Weather News

South-west Queensland watching floodwaters rise after rain drenches the state

Tuesday February 25, 2020 - 16:20 EDT
ABC image
Floodwaters in St George are expected to peak on Wednesday night close to the 1950 level. - ABC

An emergency flood declaration has been declared for the township of St George in the southern inland as floodwaters continue to rise in south-west Queensland.

The Balonne, Maranoa and Warrego rivers have major level flood warnings with flood levels expected to peak at St George on Wednesday night.

St George is on flood alert with residents in low-lying parts of the town preparing to evacuate.

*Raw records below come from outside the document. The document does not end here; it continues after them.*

(** A whole session from an idle state with a closed stream. *)
Lemma run_session_eq name filePath rs s :
  m_CurrentSession s = None -> attached (m_OutStream s) = None ->
  openable filePath = true ->
  run ([CallBegin name filePath] ++ map CallWrite rs ++ [CallEnd]) s
  = ([Ok tt] ++ map (fun _ => Ok tt) rs ++ [Ok tt],
     {| m_OutStream := {| attached := None; failbit := false; badbit := false |};
        m_CurrentSession := None;
        heap := delete (fresh (dom (heap s)))
                  (<[fresh (dom (heap s)) := {| Session_Name := name |}]> (heap s));
        fs := <[filePath := header +:+ records print_thread_id rs +:+ footer]> (fs s) |}).
Proof.
  intros Hcur Hat Hop.
  rewrite run_app, run_single.
  change (perform (CallBegin name filePath) s) with (BeginSession openable name filePath s).
  rewrite (BeginSession_openable_eq name filePath s Hcur Hat Hop).
  cbn [fst snd].
  set (p := fresh (dom (heap s))).
  set (s1 := {| m_OutStream := _; m_CurrentSession := Some p |}).
  rewrite run_app.
  rewrite (run_writes rs s1 p filePath header); try reflexivity;
    [| apply lookup_insert_eq].
  cbn [fst snd]. rewrite run_single.
  set (s2 := set_fs _ s1).
  change (perform CallEnd s2) with (EndSession s2).
  rewrite (EndSession_open_eq s2 p {| Session_Name := name |} filePath);
    try reflexivity; [| apply lookup_insert_eq].
  cbn [fst snd]. f_equal. subst s2 s1. unfold set_fs. fields.
  rewrite lookup_insert_eq, !insert_insert_eq. cbn [default from_option].
  unfold id. now rewrite append_assoc.
Qed.

(** ** The bytes of a record and of a run of records *)

(** What [WriteProfile] builds in [json] is the record in the layout. *)
Lemma WriteProfile_json_layout r : json r = format_record print_thread_id r.
Proof.
  unfold WriteProfile_json, format_record, record_layout, key, quoted,
    insert_double, insert_long, insert_char, insert_text, fixed, setprecision,
    stringstream_ctor.
  cbn [str precision]. rewrite !append_assoc. reflexivity.
Qed.

Lemma records_layout rs :
  records print_thread_id rs = format_records print_thread_id rs.
Proof.
  induction rs as [| r rs IH]; [reflexivity |].
  cbn [records format_records foldr].
  change (foldr _ EmptyString rs) with (records print_thread_id rs) at 1.
  change (foldr _ EmptyString rs) with (format_records print_thread_id rs).
  now rewrite WriteProfile_json_layout, IH.
Qed.

Lemma header_bytes : header = format_header.
Proof. reflexivity. Qed.

Lemma footer_bytes : footer = "]}".
Proof. reflexivity. Qed.

(** ** The recorder *)

(** C1. In every reachable state with a session open, [BeginSession] (any
    name, any destination) throws the already-opened exception whose message
    names the existing session, and the state it leaves is the state it
    found: the same session is current and its sink is still open. *)
Theorem BeginSession_already_open name filePath s :
  reachable s -> m_CurrentSession s <> None ->
  exists existing,
    current_session s = Some existing /\
    BeginSession openable name filePath s
    = (Throw (SessionAlreadyOpenError (Session_Name existing)), s) /\
    is_open (m_OutStream s) = true.
Proof.
  intros Hr Hcur. destruct (m_CurrentSession s) as [p|] eqn:Hp; [| congruence].
  destruct (Inv_open s p (reachable_Inv s Hr) Hp)
    as (sess & path & old & _ & Hsess & Hat & _ & _).
  exists sess. unfold current_session, is_open. rewrite Hp, Hat.
  repeat split; [exact Hsess |].
  now apply BeginSession_open_eq with (p := p).
Qed.

(** C2. A reachable state has at most one live session, and so has every
    state that any sequence of [BeginSession], [WriteProfile] and
    [EndSession] calls leads to from it. *)
Theorem at_most_one_session s cs :
  reachable s ->
  (open_sessions s <= 1)%nat /\ (open_sessions (snd (run cs s)) <= 1)%nat.
Proof.
  intros Hr. pose proof (reachable_Inv s Hr) as HI.
  split; apply Inv_open_sessions; [exact HI | now apply run_Inv].
Qed.

(** C3. In a reachable state, [WriteProfile] throws the no-session exception
    exactly when no session is open, and then changes nothing; when a session
    is open it returns and the sink's file grows by exactly the one record of
    the event, nothing else changing.  The record is spelled out: the comma,
    the object with its seven fields, [dur] the integer digits and [ts] the
    fixed text of the event. *)
Theorem WriteProfile_gating r s :
  reachable s ->
  (fst (WriteProfile print_thread_id r s) = Throw NoActiveSessionError
   <-> m_CurrentSession s = None) /\
  (m_CurrentSession s = None -> snd (WriteProfile print_thread_id r s) = s) /\
  (m_CurrentSession s <> None ->
   exists path old,
     attached (m_OutStream s) = Some path /\ fs s !! path = Some old /\
     WriteProfile print_thread_id r s
     = (Ok tt,
        set_fs (<[path := old +:+ record_layout (put_long (Elapsed r)) (Name r)
                                    (print_thread_id (ThreadId r))
                                    (put_fixed 3 (Start r))]> (fs s)) s)).
Proof.
  intros Hr. pose proof (reachable_Inv s Hr) as HI.
  destruct (m_CurrentSession s) as [p|] eqn:Hp.
  - destruct (Inv_open s p HI Hp) as (sess & path & old & _ & _ & Hat & Hold & Hgood).
    pose proof (WriteProfile_open_eq r s p path Hp Hat Hgood) as E.
    rewrite Hold, WriteProfile_json_layout in E. unfold format_record in E.
    simpl in E. rewrite E. simpl.
    repeat split; try discriminate. intros _. eauto.
  - rewrite (WriteProfile_idle_eq r s Hp). simpl.
    repeat split; try reflexivity. intros H. now contradiction H.
Qed.

(** C4, as the code has it. From a reachable state with no session open,
    [BeginSession] on an openable destination, then [WriteProfile] for each
    event of a list, then [EndSession], all return, and the destination then
    holds exactly the header of the format, the records of the events in
    call order, each with [dur] as a decimal integer, and the two closing
    characters of the footer. *)
Theorem session_framing name filePath rs s :
  reachable s -> m_CurrentSession s = None -> openable filePath = true ->
  let calls := CallBegin name filePath :: map CallWrite rs ++ [CallEnd] in
  fst (run calls s) = map (fun _ => Ok tt) calls /\
  fs (snd (run calls s)) !! filePath
  = Some (format_header +:+ format_records print_thread_id rs +:+ "]}") /\
  m_CurrentSession (snd (run calls s)) = None.
Proof.
  intros Hr Hcur Hop calls. pose proof (reachable_Inv s Hr) as HI.
  destruct (Inv_idle s HI Hcur) as [Hh Hat].
  subst calls.
  change (CallBegin name filePath :: map CallWrite rs ++ [CallEnd])
    with ([CallBegin name filePath] ++ map CallWrite rs ++ [CallEnd]).
  rewrite (run_session_eq name filePath rs s Hcur Hat Hop).
  cbn [fst snd fs m_CurrentSession].
  repeat split.
  - rewrite !map_app, map_map. reflexivity.
  - rewrite lookup_insert_eq, records_layout, header_bytes, footer_bytes.
    reflexivity.
Qed.

(** C6. [EndSession] never throws.  With no session open it returns and
    leaves the state as it found it.  With a session open (in a reachable
    state) it appends the footer, a closing square bracket and a closing
    brace, to the sink's file, closes the stream, deletes the session object
    and resets the pointer: no session is left. *)
Theorem EndSession_behaviour s :
  reachable s ->
  fst (EndSession s) = Ok tt /\
  (m_CurrentSession s = None -> snd (EndSession s) = s) /\
  (m_CurrentSession s <> None ->
   exists path old,
     attached (m_OutStream s) = Some path /\ fs s !! path = Some old /\
     fs (snd (EndSession s)) = <[path := old +:+ "]}"]> (fs s) /\
     is_open (m_OutStream (snd (EndSession s))) = false /\
     m_CurrentSession (snd (EndSession s)) = None /\
     open_sessions (snd (EndSession s)) = 0%nat).
Proof.
  intros Hr. pose proof (reachable_Inv s Hr) as HI.
  destruct (m_CurrentSession s) as [p|] eqn:Hp.
  - destruct (Inv_open s p HI Hp) as (sess & path & old & Hh & Hsess & Hat & Hold & Hgood).
    rewrite (EndSession_open_eq s p sess path Hp Hsess Hat Hgood).
    cbn [fst snd]. repeat split; try discriminate.
    intros _. exists path, old. unfold open_sessions, is_open. fields.
    rewrite Hold, Hh, delete_singleton_eq, map_size_empty, footer_bytes.
    cbn [default from_option]. unfold id. auto 10.
  - rewrite (EndSession_idle_eq s Hp). cbn [fst snd].
    repeat split. intros H. now contradiction H.
Qed.

(** C7. In a reachable state with no session open, [BeginSession] on a
    destination that cannot be opened throws the could-not-open exception;
    no session object is made, the pointer stays null, no file changes and
    the stream stays closed. *)
Theorem BeginSession_unopenable name filePath s :
  reachable s -> m_CurrentSession s = None -> openable filePath = false ->
  fst (BeginSession openable name filePath s) = Throw (SinkOpenError filePath) /\
  m_CurrentSession (snd (BeginSession openable name filePath s)) = None /\
  open_sessions (snd (BeginSession openable name filePath s)) = 0%nat /\
  fs (snd (BeginSession openable name filePath s)) = fs s /\
  is_open (m_OutStream (snd (BeginSession openable name filePath s))) = false.
Proof.
  intros Hr Hcur Hop. pose proof (reachable_Inv s Hr) as HI.
  destruct (Inv_idle s HI Hcur) as [Hh Hat].
  rewrite (BeginSession_unopenable_eq name filePath s Hcur Hat Hop).
  unfold open_sessions, is_open, set_stream. cbn [fst snd]. fields.
  rewrite Hh, map_size_empty. auto.
Qed.

(** C10. In a reachable state with a session open, [BeginSession] leaves
    every file as it was (the requested destination is neither created nor
    truncated), leaves the stream attached to the file it was attached to,
    and its outcome does not depend on the destination asked for nor on
    whether the system would let it be opened: no open is attempted. *)
Theorem BeginSession_already_open_frame name filePath s :
  reachable s -> m_CurrentSession s <> None ->
  fs (snd (BeginSession openable name filePath s)) = fs s /\
  fs (snd (BeginSession openable name filePath s)) !! filePath = fs s !! filePath /\
  attached (m_OutStream (snd (BeginSession openable name filePath s)))
  = attached (m_OutStream s) /\
  attached (m_OutStream s) <> None /\
  forall env other,
    BeginSession env name other s = BeginSession openable name filePath s.
Proof.
  intros Hr Hcur. destruct (m_CurrentSession s) as [p|] eqn:Hp; [| congruence].
  destruct (Inv_open s p (reachable_Inv s Hr) Hp)
    as (sess & path & old & _ & Hsess & Hat & _ & _).
  rewrite (BeginSession_open_eq name filePath s p sess Hp Hsess). cbn [snd].
  repeat split; [congruence |].
  intros env other. unfold BeginSession, bind, gets, deref, throw.
  rewrite Hp, Hsess. reflexivity.
Qed.

(** ** The record of an event *)

(** C5, as the code has it. The record of an event is a comma, then one
    object with the fields cat, dur, name, ph, pid, tid, ts in this order:
    cat is the constant function, name is the event name as it is, ph the
    constant X, pid the constant 0, tid the thread id as the library prints
    it.  dur is the elapsed count as a decimal integer: it has no point and
    no decimals.  ts is the start in fixed notation with precision 3, which
    has the fixed-point shape with three decimals exactly when the start is
    a finite double. *)
Theorem WriteProfile_json_fields r :
  json r
  = record_layout (put_long (Elapsed r)) (Name r)
      (print_thread_id (ThreadId r)) (put_fixed 3 (Start r)) /\
  integer_text (put_long (Elapsed r)) = true /\
  fixed_decimals 3 (put_long (Elapsed r)) = false /\
  fixed_decimals 3 (put_fixed 3 (Start r)) = is_finite (Start r).
Proof.
  repeat split.
  - unfold WriteProfile_json, record_layout, key, quoted, insert_double,
      insert_long, insert_char, insert_text, fixed, setprecision,
      stringstream_ctor.
    cbn [str precision]. rewrite !append_assoc. reflexivity.
  - apply put_long_shape.
  - apply put_long_shape.
  - apply fixed_decimals_put_fixed.
Qed.

(** ** Scoped measurements *)

Lemma wrap64_small z : int64 z -> wrap64 z = z.
Proof. unfold int64, wrap64. intros H. rewrite Z.mod_small; lia. Qed.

Police have advised people to avoid the use of personal watercraft on the Balonne River until the emergency declaration is revoked.

Minister for Fire and Emergency Services, Craig Crawford, said it was anticipated about 30 houses in St George would be affected by rising water and extra crews were standing by.

"We've got two swiftwater rescue crews — day shift and night shift — in case we have any sudden rise or any sudden emergency," Mr Crawford said.

"All of our councils that are downstream of this water are already putting in plans for what needs to happen when and if it does arrive at their locations," he said.

Expected flooding could match 1950 level

The Balonne River is expected to exceed 12 metres late on Wednesday, impacting homes outside the town's levee.

When it does, it will be on par with the 1950 flood level, which remains as the fifth-largest flood recorded in the small rural community since 1890.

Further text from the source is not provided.